[DATASET RECORDS — start]
(** * OpenPlaud: the recording-ingestion core, embedded and verified

    The development follows these source files of the repository:
    - the Telegram bot, imported by the routes as [@/lib/telegram/bot]
      (third file of [src/unnamed/part_001]): module [Bot], the long-poll
      loop [pollTelegramUpdates] with [tg] and [downloadFile];
    - [src/app/api/telegram/poll/route.ts]: module [PollRoute], the trigger;
    - [src/app/api/recordings/upload/route.ts]: module [UploadRoute];
    - the export route (first file of [src/unnamed/part_000]): modules
      [ExportRoute], its [srt] and [vtt] cases, and [ExportRequest], the
      choice of the format;
    - the storage route (second file of [src/unnamed/part_000]): module
      [StorageRoute];
    - the workstation component (second file of [src/unnamed/part_001]):
      module [Workstation], what is played next;
    - [docker-entrypoint.sh]: module [Entrypoint].

    JavaScript values are modelled as follows.  The numbers that the code
    handles are integers (identifiers, seconds, milliseconds, sizes): [Z],
    with [NaN] added where a [Date] can produce it.  Strings are [string],
    holding the UTF-8 encoding of the text; the code compares them with
    ASCII constants and with each other, and [trim] strips the Unicode
    white space of ECMAScript.  Promises are run to
    completion one after the other (the handlers are single threaded); a
    rejected promise or a thrown exception is the [Throw] result of the
    monad [M], and [try]/[catch] is [try_catch].  What the outside world
    answers to a call (the network, the database, the storage backend, the
    clock, the random generator) is an input of the model. *)

From Stdlib Require Import ZArith Lia Ascii String DecimalString.
From Stdlib Require DecimalFacts DecimalPos DecimalN.
From stdpp Require Import base option list strings gmap.

Local Open Scope Z_scope.

(** ** JavaScript primitives used by the source *)

Module Js.

(** A JavaScript number as far as the code needs it: an integer or NaN. *)
Inductive Num : Type :=
| Int (z : Z)
| NaN.

(** [Number.prototype.toString] on integers (below 10^21 in absolute value,
    where JavaScript still prints all digits): decimal, with a minus sign. *)
Definition toString (n : Z) : string :=
  NilZero.string_of_int (Z.to_int n).

Definition numToString (n : Num) : string :=
  match n with
  | Int z => toString z
  | NaN => "NaN"
  end.

(** [a + b] where the right operand is an integer. *)
Definition add (a : Num) (b : Z) : Num :=
  match a with
  | Int z => Int (z + b)
  | NaN => NaN
  end.

(** The first [n] characters of [fill] repeated as often as needed
    (the filler that [padStart] builds); [k] bounds the number of copies. *)
Fixpoint filler (k : nat) (fill : string) (n : nat) : string :=
  match k with
  | O => ""
  | S k' =>
      if (n <=? String.length fill)%nat then String.substring 0 n fill
      else fill +:+ filler k' fill (n - String.length fill)
  end.

(** [s.padStart(target, fill)] *)
Definition padStart (target : nat) (fill : string) (s : string) : string :=
  if (target <=? String.length s)%nat then s
  else if String.eqb fill "" then s
  else filler (target - String.length s) fill (target - String.length s) +:+ s.

(** [s.startsWith(p)] *)
Definition startsWith (s p : string) : bool := String.prefix p s.

(** [s.endsWith(e)] *)
Definition endsWith (s e : string) : bool :=
  let ls := String.length s in
  let le := String.length e in
  if (le <=? ls)%nat then String.eqb (String.substring (ls - le) le s) e
  else false.

(** [toLowerCase] on the ASCII letters.  No character outside ASCII
    lowercases to one of the characters of the extensions that the upload
    route compares with, so the verdict of [endsWith] is the source's. *)
Definition lowerAscii (c : ascii) : ascii :=
  let n := nat_of_ascii c in
  if ((65 <=? n) && (n <=? 90))%nat then ascii_of_nat (n + 32) else c.

Fixpoint toLowerCase (s : string) : string :=
  match s with
  | EmptyString => EmptyString
  | String c r => String (lowerAscii c) (toLowerCase r)
  end.

(** [s.split(",")]: the pieces between the commas; never empty. *)
Fixpoint splitComma (s : string) : list string :=
  match s with
  | EmptyString => [EmptyString]
  | String c r =>
      if Ascii.eqb c ","%char then EmptyString :: splitComma r
      else match splitComma r with
           | [] => [String c EmptyString]
           | p :: ps => String c p :: ps
           end
  end.

(** [s.trim()] strips the white space and the line terminators of
    ECMAScript from both ends: TAB, LF, VT, FF, CR and SPACE, then U+00A0,
    U+1680, U+2000 to U+200A, U+2028, U+2029, U+202F, U+205F, U+3000 and
    U+FEFF.  A string holds the UTF-8 encoding of its text, so each of
    these characters is the sequence of one, two or three bytes listed
    here. *)
Definition utf8 (bytes : list Z) : string :=
  fold_right (fun b s => String (ascii_of_nat (Z.to_nat b)) s) EmptyString bytes.

Definition whiteSpace : list string :=
  [ utf8 [9]; utf8 [10]; utf8 [11]; utf8 [12]; utf8 [13]; utf8 [32];
    utf8 [194; 160];                                     (* U+00A0 *)
    utf8 [225; 154; 128];                                (* U+1680 *)
    utf8 [226; 128; 128]; utf8 [226; 128; 129]; utf8 [226; 128; 130];
    utf8 [226; 128; 131]; utf8 [226; 128; 132]; utf8 [226; 128; 133];
    utf8 [226; 128; 134]; utf8 [226; 128; 135]; utf8 [226; 128; 136];
    utf8 [226; 128; 137]; utf8 [226; 128; 138];          (* U+2000 to U+200A *)
    utf8 [226; 128; 168]; utf8 [226; 128; 169];          (* U+2028, U+2029 *)
    utf8 [226; 128; 175];                                (* U+202F *)
    utf8 [226; 129; 159];                                (* U+205F *)
    utf8 [227; 128; 128];                                (* U+3000 *)
    utf8 [239; 187; 191] ].                              (* U+FEFF *)

Definition isWhiteSpace (s : string) : bool :=
  existsb (String.eqb s) whiteSpace.

(** The string without the white-space characters it begins with. *)
Fixpoint trimStart (s : string) : string :=
  match s with
  | EmptyString => EmptyString
  | String a r =>
      if isWhiteSpace (String a EmptyString) then trimStart r
      else
        match r with
        | EmptyString => s
        | String b r2 =>
            if isWhiteSpace (String a (String b EmptyString)) then trimStart r2
            else
              match r2 with
              | EmptyString => s
              | String c r3 =>
                  if isWhiteSpace (String a (String b (String c EmptyString)))
                  then trimStart r3
                  else s
              end
        end
  end.

(** The string without the white-space characters it ends with: what is
    left of [String c r], once [r] has lost them, is dropped if it is one
    such character. *)
Fixpoint trimEnd (s : string) : string :=
  match s with
  | EmptyString => EmptyString
  | String c r =>
      let kept := String c (trimEnd r) in
      if isWhiteSpace kept then EmptyString else kept
  end.

Definition trim (s : string) : string := trimEnd (trimStart s).

(** Truthiness of a possibly missing string or number: [x || d]. *)
Definition strOr (x : option string) (d : string) : string :=
  match x with
  | Some s => if String.eqb s "" then d else s
  | None => d
  end.

Definition numOr (x : option Z) (d : Z) : Z :=
  match x with
  | Some n => if n =? 0 then d else n
  | None => d
  end.

(** *** Date *)

(** A [Date] object holds a time value in milliseconds since the epoch,
    or NaN (an invalid date). *)
Inductive Date : Type :=
| ValidDate (t : Z)
| InvalidDate.

Definition maxTime : Z := 8640000000000000.

(** [new Date(ms)]: TimeClip. *)
Definition newDate (ms : Z) : Date :=
  if (Z.abs ms <=? maxTime) then ValidDate ms else InvalidDate.

(** [new Date(x)] for a number that may be NaN. *)
Definition newDateNum (x : Num) : Date :=
  match x with
  | Int ms => newDate ms
  | NaN => InvalidDate
  end.

(** [new Date(d)] for a Date object [d]: a copy. *)
Definition copyDate (d : Date) : Date := d.

Definition getTime (d : Date) : Num :=
  match d with
  | ValidDate t => Int t
  | InvalidDate => NaN
  end.

Definition onTime (f : Z -> Z) (d : Date) : Num :=
  match d with
  | ValidDate t => Int (f t)
  | InvalidDate => NaN
  end.

(** HourFromTime, MinFromTime, SecFromTime and msFromTime of ECMAScript:
    floor division and a non-negative remainder, as [Z.div] and [Z.modulo]
    with a positive divisor. *)
Definition getUTCHours : Date -> Num := onTime (fun t => (t / 3600000) mod 24).
Definition getUTCMinutes : Date -> Num := onTime (fun t => (t / 60000) mod 60).
Definition getUTCSeconds : Date -> Num := onTime (fun t => (t / 1000) mod 60).
Definition getUTCMilliseconds : Date -> Num := onTime (fun t => t mod 1000).

End Js.

(** ** Exceptions and the state-and-exception monad *)

Module Eff.

(** What the code can see thrown (or a promise rejected with). *)
Inductive Exn : Type :=
| NetworkError      (* fetch rejected *)
| SyntaxError       (* response.json() on a body that is not JSON *)
| TypeError         (* property read on undefined *)
| GetFileFailed     (* thrown by downloadFile when the reply is not ok *)
| StorageFailure    (* the storage backend failed *)
| DbFailure         (* a query failed for a reason other than a constraint *)
| UniqueViolation   (* a uniqueness constraint of the table was hit *)
| AuthFailure.      (* the session lookup failed *)

Inductive Result (A : Type) : Type :=
| Ok (a : A)
| Throw (e : Exn).
Arguments Ok {A} a.
Arguments Throw {A} e.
[DATASET RECORDS — finish]
EXERCISE AIM: What is the number of lines in the data above that include the word "target"? Answer with that number only.

RESPONSE TO THIS EXERCISE: 4